Without altering anything, repeat each of the records.

Supplied data section start

Lemma download_returned (video_url preferred : option string)
  (w w' : World) (filepath : Path) :
  download env video_url preferred w = (w', Return filepath) ->
  exists w1 vi quality u,
    get_video_info env video_url w = (w1, Return vi)
    /\ _select_quality vi preferred = Return (quality, u)
    /\ In (quality, u) (download_links vi)
    /\ filepath
       = joinpath (download_dir w)
           (helpers.sanitize_filename (title vi) ++ "_" ++ quality ++ ".mp4")
    /\ file_size filepath (files w') <> None
    /\ download_dir w' = download_dir w.
Proof.
  intros H.
  pose proof (download_frames env download_dir video_url preferred
                io_independent_download_dir w) as Hdir.
  rewrite H in Hdir. simpl in Hdir.
  revert H. unfold download, try_except, bind at 1.
  pose proof (get_video_info_frames env download_dir video_url
                io_independent_download_dir w) as Hd1.
  destruct (get_video_info env video_url w) as [w1 [vi|e]] eqn:Ev;
    [|destruct (is_Exception e); discriminate].
  simpl in Hd1. unfold bind at 1, lift.
  destruct (get_video_info_returned env _ _ _ _ Ev) as (_ & _ & _ & _ & _ & _ & Hne & _).
  destruct (select_quality_total vi preferred Hne) as (q & u & Hsel & Hin).
  rewrite Hsel. unfold bind at 1, read. cbn [fst snd]. unfold bind at 1.
  destruct (_download_file env u _ w1) as [w2 [[]|e]] eqn:Ef;
    [|destruct (is_Exception e); discriminate].
  unfold ret. intros H; inversion H; subst.
  exists w1, vi, q, u. rewrite Hd1. repeat split; auto.
  rewrite <- Hd1. apply (download_file_returned _ _ _ _ Ef).
Qed.

(** A download that returns has written its file, and the path it
    returns is the file of that name in the download directory: the
    sanitized title of the video, an underscore, the label of the quality
    map that was selected, and the extension mp4.  The download directory
    itself is as it was. *)
Theorem download_returns_written_file (video_url preferred : option string)
  (w w' : World) (filepath : Path) :
  download env video_url preferred w = (w', Return filepath) ->
  exists w1 vi quality u,
    get_video_info env video_url w = (w1, Return vi)
    /\ _select_quality vi preferred = Return (quality, u)
    /\ In (quality, u) (download_links vi)
    /\ filepath
       = joinpath (download_dir w)
           (helpers.sanitize_filename (title vi) ++ "_" ++ quality ++ ".mp4")
    /\ file_size filepath (files w') <> None
    /\ download_dir w' = download_dir w.
Proof. apply download_returned. Qed.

Supplied data section end

## Task response:
Lemma download_returned (video_url preferred : option string)
  (w w' : World) (filepath : Path) :
  download env video_url preferred w = (w', Return filepath) ->
  exists w1 vi quality u,
    get_video_info env video_url w = (w1, Return vi)
    /\ _select_quality vi preferred = Return (quality, u)
    /\ In (quality, u) (download_links vi)
    /\ filepath
       = joinpath (download_dir w)
           (helpers.sanitize_filename (title vi) ++ "_" ++ quality ++ ".mp4")
    /\ file_size filepath (files w') <> None
    /\ download_dir w' = download_dir w.
Proof.
  intros H.
  pose proof (download_frames env download_dir video_url preferred
                io_independent_download_dir w) as Hdir.
  rewrite H in Hdir. simpl in Hdir.
  revert H. unfold download, try_except, bind at 1.
  pose proof (get_video_info_frames env download_dir video_url
                io_independent_download_dir w) as Hd1.
  destruct (get_video_info env video_url w) as [w1 [vi|e]] eqn:Ev;
    [|destruct (is_Exception e); discriminate].
  simpl in Hd1. unfold bind at 1, lift.
  destruct (get_video_info_returned env _ _ _ _ Ev) as (_ & _ & _ & _ & _ & _ & Hne & _).
  destruct (select_quality_total vi preferred Hne) as (q & u & Hsel & Hin).
  rewrite Hsel. unfold bind at 1, read. cbn [fst snd]. unfold bind at 1.
  destruct (_download_file env u _ w1) as [w2 [[]|e]] eqn:Ef;
    [|destruct (is_Exception e); discriminate].
  unfold ret. intros H; inversion H; subst.
  exists w1, vi, q, u. rewrite Hd1. repeat split; auto.
  rewrite <- Hd1. apply (download_file_returned _ _ _ _ Ef).
Qed.

(** A download that returns has written its file, and the path it
    returns is the file of that name in the download directory: the
    sanitized title of the video, an underscore, the label of the quality
    map that was selected, and the extension mp4.  The download directory
    itself is as it was. *)
Theorem download_returns_written_file (video_url preferred : option string)
  (w w' : World) (filepath : Path) :
  download env video_url preferred w = (w', Return filepath) ->
  exists w1 vi quality u,
    get_video_info env video_url w = (w1, Return vi)
    /\ _select_quality vi preferred = Return (quality, u)
    /\ In (quality, u) (download_links vi)
    /\ filepath
       = joinpath (download_dir w)
           (helpers.sanitize_filename (title vi) ++ "_" ++ quality ++ ".mp4")
    /\ file_size filepath (files w') <> None
    /\ download_dir w' = download_dir w.
Proof. apply download_returned. Qed.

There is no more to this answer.